If there is a loss realized on a rental property that generates passive income for the owner, it is considered a passive loss, or passive activity loss. As the owner of a rental, it is important to understand what passive losses are on a rental property.
What is a Passive Activity Loss?
A passive activity loss for a rental property is when the operating expenses for the property exceed the rental income. If an investor owns more than one rental property, the calculations are made on all properties combined. Rental income and losses are reported on IRS Schedule E form.
Expectations for Deducting Passive Losses
In most cases, taxpayers cannot deduct passive losses on income taxes against non-passive earnings. There are two cases where the passive losses can be deducted, including:
- If the modified adjusted gross income of the owner is under $100,000, they might be able to deduct up to $25,000 of rental losses if they are actively involved in managing the rental and have a minimum of a 10% ownership interest.
- Qualified real estate professionals can write off passive activity losses if they materially take part in the rental operations, work at least 750 hours annually in real estate, and over 50% of their work is on their real estate business.

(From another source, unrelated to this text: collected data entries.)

(** [open(filename, 'w', encoding='utf-8')] and [json.dump] into it. *)
Definition write_file (filename content : pystr) : M unit :=
  if utf8_encodable content then
    match fs_write w filename content with
    | None => emit (EvWrite filename content)
    | Some e => raise e
    end
  else raise (mkExn UnicodeEncodeError filename).

(** The body of the [try] of [get_page]: one attempt. *)
Definition attempt_get (url : pystr) : M response :=
  log (LogFetching url) ;;
  response <- session_get url ;;
  raise_for_status response ;;
  ret response.

(** The loop of [get_page] from iteration [attempt] on, with [remaining]
    iterations left in [range(retries)]. *)
Fixpoint get_page_loop (remaining : nat) (attempt : Z) (url : pystr)
    (retries : Z) : M (option response) :=
  match remaining with
  | O => ret None
  | S remaining' =>
      try_except
        (response <- attempt_get url ;; ret (Some response))
        (fun e =>
           if is_request_exception e then
             log (LogFetchError (attempt + 1) retries e) ;;
             if (attempt <? retries - 1)%Z then
               sleep (2 ^ attempt) ;;
               get_page_loop remaining' (attempt + 1) url retries
             else raise e
           else raise e)
  end.

Definition get_page (url : pystr) (retries : Z) : M (option response) :=
  get_page_loop (Z.to_nat retries) 0 url retries.

Definition default_retries : Z := 3.

(** [lambda x: x and (a in x.lower() or b in x.lower())] *)
Definition class_has (a b : pystr) (x : option pystr) : bool :=
  match x with
  | None => false
  | Some [] => false
  | Some c => contains a (lower c) || contains b (lower c)
  end.

Definition headings : list pystr := [u8 "h2"; u8 "h3"; u8 "h4"].

Definition text_or (e : option elem) (placeholder : pystr) : pystr :=
  match e with
  | Some x => get_text_strip x
  | None => placeholder
  end.

(** [link_elem['href']] *)
Definition href_of (a : elem) : M pystr :=
  match attr_href a with
  | Some h => ret h
  | None => raise (mkExn KeyError (u8 "href"))
  end.

Definition classify_remote (full_text : pystr) : bool :=
  any (fun keyword => contains keyword full_text) remote_keywords.

Definition classify_own_pc (full_text : pystr) : bool :=
  any (fun keyword => contains keyword full_text) pc_keywords
  || negb (contains (u8 "貸与") full_text).

Definition extract_job_details (job_element : elem) : M (option job) :=
  try_except
    (let title_elem :=
       match find_class job_element headings
               (class_has (u8 "title") (u8 "job")) with
       | Some t => Some t
       | None => find job_element headings
       end in
     let title := text_or title_elem (u8 "タイトル不明") in
     let company_elem :=
       find_class job_element [u8 "span"; u8 "div"; u8 "p"]
         (class_has (u8 "company") (u8 "corp")) in
     let company := text_or company_elem (u8 "会社名不明") in
     link <- match find_a_href job_element with
             | Some link_elem =>
                 href <- href_of link_elem ;; lift (urljoin base_url href)
             | None => ret []
             end ;;
     let category_elem :=
       find_class job_element [u8 "span"; u8 "div"]
         (class_has (u8 "category") (u8 "tag")) in
     let category := text_or category_elem (u8 "カテゴリ不明") in
     let description_elem :=
       find_class job_element [u8 "p"; u8 "div"]
         (class_has (u8 "desc") (u8 "summary")) in
     let description := text_or description_elem [] in
     let full_text := lower (get_text job_element) in
     let is_remote := classify_remote full_text in
     let is_own_pc := classify_own_pc full_text in
     timestamp <- now ;;
     ret (Some {| title := title;
                  company := company;
                  category := category;
                  description := truncate_description description;
                  link := link;
                  is_remote := is_remote;
                  is_own_pc_ok := is_own_pc;
                  scraped_at := timestamp;
                  source := u8 "Reworker" |}))
    (fun e => log (LogExtractError e) ;; ret None).

(** The loop over [job_selectors]: the elements of the first selector
    that matches anything, [[]] when none does. *)
Fixpoint find_job_elements (page : soup) (selectors : list pystr)
  : M (list elem) :=
  match selectors with
  | [] => ret []
  | selector :: rest =>
      elements <- soup_select page selector ;;
      match elements with
      | [] => find_job_elements page rest
      | _ :: _ =>
          log (LogFound selector (List.length elements)) ;;
          ret ([] ++ elements)
      end
  end.

Definition is_job_link (a : elem) : bool :=
  any (fun keyword => contains keyword (lower (get_text a)))
      job_link_keywords.

(** The record the fallback branch builds from one anchor. *)
Definition link_job (a : elem) : M unit :=
  href <- href_of a ;;
  url <- lift (urljoin base_url href) ;;
  timestamp <- now ;;
  append_job {| title := get_text_strip a;
                company := u8 "会社名不明";
                category := u8 "カテゴリ不明";
                description := [];
                link := url;
                is_remote := true;
                is_own_pc_ok := true;
                scraped_at := timestamp;
                source := u8 "Reworker" |}.

(** The body of the loop of the primary branch. *)
Definition element_job (element : elem) : M unit :=
  job_data <- extract_job_details element ;;
  match job_data with
  | Some j => append_job j
  | None => ret tt
  end ;;
  random_delay.

Definition scrape_job_listings : M unit :=
  try_except
    (fetched <- get_page base_url default_retries ;;
     page_text <- match fetched with
                  | Some response => ret (text response)
                  | None => raise (mkExn AttributeError (u8 "text"))
                  end ;;
     let page := parse_html page_text in
     log (LogMainPage (List.length page_text)) ;;
     job_elements <- find_job_elements page job_selectors ;;
     match job_elements with
     | [] =>
         let all_links := find_all_a_href page in
         log (LogFallback (List.length all_links)) ;;
         let job_links := filter is_job_link all_links in
         match job_links with
         | [] => ret tt
         | _ :: _ =>
             log (LogJobLinks (List.length job_links)) ;;
             for_each (firstn 20 job_links) link_job
         end
     | _ :: _ => for_each (firstn 30 job_elements) element_job
     end ;;
     js <- get_jobs ;;
     log (LogScraped (List.length js)))
    (fun e => log (LogScrapeError e)).

Definition add_sample_jobs : M unit :=
  t1 <- now ;;
  t2 <- now ;;
  t3 <- now ;;
  let samples := sample_jobs t1 t2 t3 in
  extend_jobs samples ;;
  log (LogSamples (List.length samples)).

Definition filter_remote_jobs : M (list job) :=
  js <- get_jobs ;;
  let filtered := filter retained js in
  log (LogFiltered (List.length js) (List.length filtered)) ;;
  ret filtered.

(** The dict [output_data] of [save_to_json]. *)
Definition output_data (timestamp : pystr) (filtered_jobs : list job) : json :=
  JObj [ (u8 "metadata",
          JObj [ (u8 "scraped_at", JStr timestamp);
                 (u8 "total_jobs", JInt (Z.of_nat (List.length filtered_jobs)));
                 (u8 "source_sites",
                  JArr (map JStr
                          (set_order w (distinct (map source filtered_jobs)))));
                 (u8 "scraper_version", JStr (u8 "1.0.0")) ]);
         (u8 "jobs", JArr (map job_dict filtered_jobs)) ].

Definition save_to_json (filename : pystr) : M (option pystr) :=
  try_except
    (filtered_jobs <- filter_remote_jobs ;;
     timestamp <- now ;;
     write_file filename (dumps (output_data timestamp filtered_jobs)) ;;
     log (LogSaved filename (List.length filtered_jobs)) ;;
     ret (Some filename))
    (fun e => log (LogSaveError e) ;; ret None).

(** The first two steps of the [try] of [run]: scraping, then the
    sample records when fewer than three jobs were collected. *)
Definition collect_jobs : M unit :=
  scrape_job_listings ;;
  js <- get_jobs ;;
  if List.length js <? 3 then log LogFewJobs ;; add_sample_jobs
  else ret tt.

(** The end of the [try] of [run]: the branch on [output_file]. *)
Definition report (output_file : option pystr) : M (option pystr) :=
  match output_file with
  | Some f => log (LogDone f) ;; ret (Some f)
  | None => log LogFailed ;; ret None
  end.

Definition run : M (option pystr) :=
  log LogStart ;;
  try_except
    (collect_jobs ;;
     output_file <- save_to_json default_filename ;;
     report output_file)
    (fun e => log (LogRunError e) ;; ret None).

End Pipeline.

End Scraper.

(* ------------------------------------------------------------------ *)
(** ** Vocabulary of the statements *)

Module Spec.

Import Scraper.

(** [l1] is obtained from [l2] by deleting elements: same relative
    order, nothing added. *)
Inductive subsequence {A : Type} : list A -> list A -> Prop :=
| sub_nil : subsequence [] []
| sub_keep (x : A) (l1 l2 : list A) :
    subsequence l1 l2 -> subsequence (x :: l1) (x :: l2)
| sub_drop (x : A) (l1 l2 : list A) :
    subsequence l1 l2 -> subsequence l1 (x :: l2).

Definition job_eq_dec (a b : job) : {a = b} + {a <> b}.
Proof.
  decide equality;
    try apply (list_eq_dec N.eq_dec); apply Bool.bool_dec.
Defined.

(** The events of a trace that are [soup.select] calls. *)
Fixpoint selects (t : list event) : list pystr :=
  match t with
  | [] => []
  | EvSelect sel :: rest => sel :: selects rest
  | _ :: rest => selects rest
  end.

(** The requests sent in a trace. *)
Fixpoint gets (t : list event) : list pystr :=
  match t with
  | [] => []
  | EvGet url :: rest => url :: gets rest
  | _ :: rest => gets rest
  end.

(** The backoff sleeps of a trace, in seconds. *)
Fixpoint sleeps (t : list event) : list Z :=
  match t with
  | [] => []
  | EvSleep n :: rest => n :: sleeps rest
  | _ :: rest => sleeps rest
  end.

(** The files written in a trace. *)
Fixpoint writes (t : list event) : list (pystr * pystr) :=
  match t with
  | [] => []
  | EvWrite f c :: rest => (f, c) :: writes rest
  | _ :: rest => writes rest
  end.

End Spec.

Import Spec.

(* ------------------------------------------------------------------ *)
(** ** A small concrete document model and concrete worlds

    An instance of the query interface over a tree of elements, used to
    run the pipeline on concrete pages. *)

Module Toy.

Import Scraper.

Inductive node : Type :=
| Node (tag : pystr) (cls : option pystr) (href : option pystr)
       (own_text : pystr) (children : list node).

Definition tag_of (n : node) : pystr := let (t, _, _, _, _) := n in t.
Definition class_of (n : node) : option pystr := let (_, c, _, _, _) := n in c.
Definition href_attr (n : node) : option pystr := let (_, _, h, _, _) := n in h.

(** The element and everything below it, in document order. *)
Fixpoint subtree (n : node) : list node :=
  match n with
  | Node _ _ _ _ children => n :: flat_map subtree children
  end.

Definition descendants (n : node) : list node :=
  match n with
  | Node _ _ _ _ children => flat_map subtree children
  end.

Fixpoint texts (n : node) : list pystr :=
  match n with
  | Node _ _ _ own children => own :: flat_map texts children
  end.

Fixpoint lstrip (s : pystr) : pystr :=
  match s with
  | c :: r => if is_ws c then lstrip r else s
  | [] => []
  end.

Definition strip (s : pystr) : pystr := rev (lstrip (rev (lstrip s))).

Definition has_tag (tags : list pystr) (n : node) : bool :=
  existsb (PyStr.eqb (tag_of n)) tags.

(** The three selector shapes of [job_selectors]: an attribute test
    on the class, a class name, a tag name. *)
Definition matches (selector : pystr) (n : node) : bool :=
  if startswith (u8 "[class*=") selector then
    let quoted := skipn 9 selector in
    let value := firstn (List.length quoted - 2) quoted in
    match class_of n with
    | Some c => contains value c
    | None => false
    end
  else if startswith (u8 ".") selector then
    match class_of n with
    | Some c => PyStr.eqb c (skipn 1 selector)
    | None => false
    end
  else PyStr.eqb (tag_of n) selector.

Definition has_href (n : node) : bool :=
  match href_attr n with Some _ => true | None => false end.

Definition anchor : pystr := u8 "a".

#[export] Instance query (parse : pystr -> list node)
  : HtmlQuery (list node) node := {
  parse_html := parse;
  select := fun page selector =>
    filter (matches selector) (flat_map subtree page);
  find_all_a_href := fun page =>
    filter (fun n => PyStr.eqb (tag_of n) anchor && has_href n)
           (flat_map subtree page);
  find_class := fun e tags p =>
    List.find (fun n => has_tag tags n && p (class_of n)) (descendants e);
  find := fun e tags => List.find (has_tag tags) (descendants e);
  find_a_href := fun e =>
    List.find (fun n => PyStr.eqb (tag_of n) anchor && has_href n)
              (descendants e);
  get_text := fun e => List.concat (texts e);
  get_text_strip := fun e => List.concat (map strip (texts e));
  attr_href := href_attr
}.

(** Lower-casing of ASCII letters, and joining of a path onto the base. *)
#[export] Instance strlib : StrLib := {
  lower := map (fun c => if ((65 <=? c) && (c <=? 90))%N then (c + 32)%N else c);
  urljoin := fun base href =>
    if contains (u8 "[") href then Raise (mkExn ValueError href)
    else if startswith (u8 "http") href then Ret href
    else Ret (base ++ href)
}.

Definition clock (k : nat) : pystr :=
  u8 "2024-01-01T00:00:0" ++ digits_of_uint (Nat.to_uint k).

Definition timeout_error : exn := mkExn Timeout (u8 "timed out").

(** Every request times out; writing succeeds. *)
Definition offline : world :=
  {| http_get := fun _ _ => Raise timeout_error;
     now_iso := clock;
     fs_write := fun _ _ => None;
     set_order := fun xs => xs |}.

(** The first [failures] requests time out, the later ones return
    [page]; writing succeeds. *)
Definition flaky (failures : nat) (page : pystr) : world :=
  {| http_get := fun k _ =>
       if k <? failures then Raise timeout_error
       else Ret (mkResponse 200 page);
     now_iso := clock;
     fs_write := fun _ _ => None;
     set_order := fun xs => xs |}.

Other than these two instances, passive losses likely won’t be able to be deducted from non-passive income.
In rentals, a common reason for a passive loss is depreciation. Depreciation deductions are costs incurred for buying and improving rental property that can be deducted on taxes. This sometimes means a passive loss for tax purposes, even if the owner made a net profit.
For example, if an investor owns a rental property outright and nets a rental income of $5,000, but the depreciation deduction is $6,000, there would be a passive loss of $1,000 for tax purposes only. In theory, the investor still has $5,000 in net income.
Depreciation deductions are calculated based on the owner’s basis in the property, or how much they paid for the property. They can only base the depreciation deduction on the fair market value or assessed real estate tax value of the structure, not the land. Because there are many factors that go into calculating depreciation, it is best to work with a tax professional to determine the depreciation for a particular property.
Suspended Passive Losses
Passive losses that were not deductible in a tax year can be carried to future years, called a suspended loss. For example, if a property owner has a suspended loss of $5,000 from a passive activity in a tax year, that amount can be deducted from earnings from that activity in the following years where there are passive earnings. So, if the next year the passive earnings reach $20,000, the $5,000 loss from the previous year can be applied against the earnings, leaving the taxpayer with $15,000 of declarable income.
For passive losses on rental property, it is best to consult with a professional because of the complex calculations involved.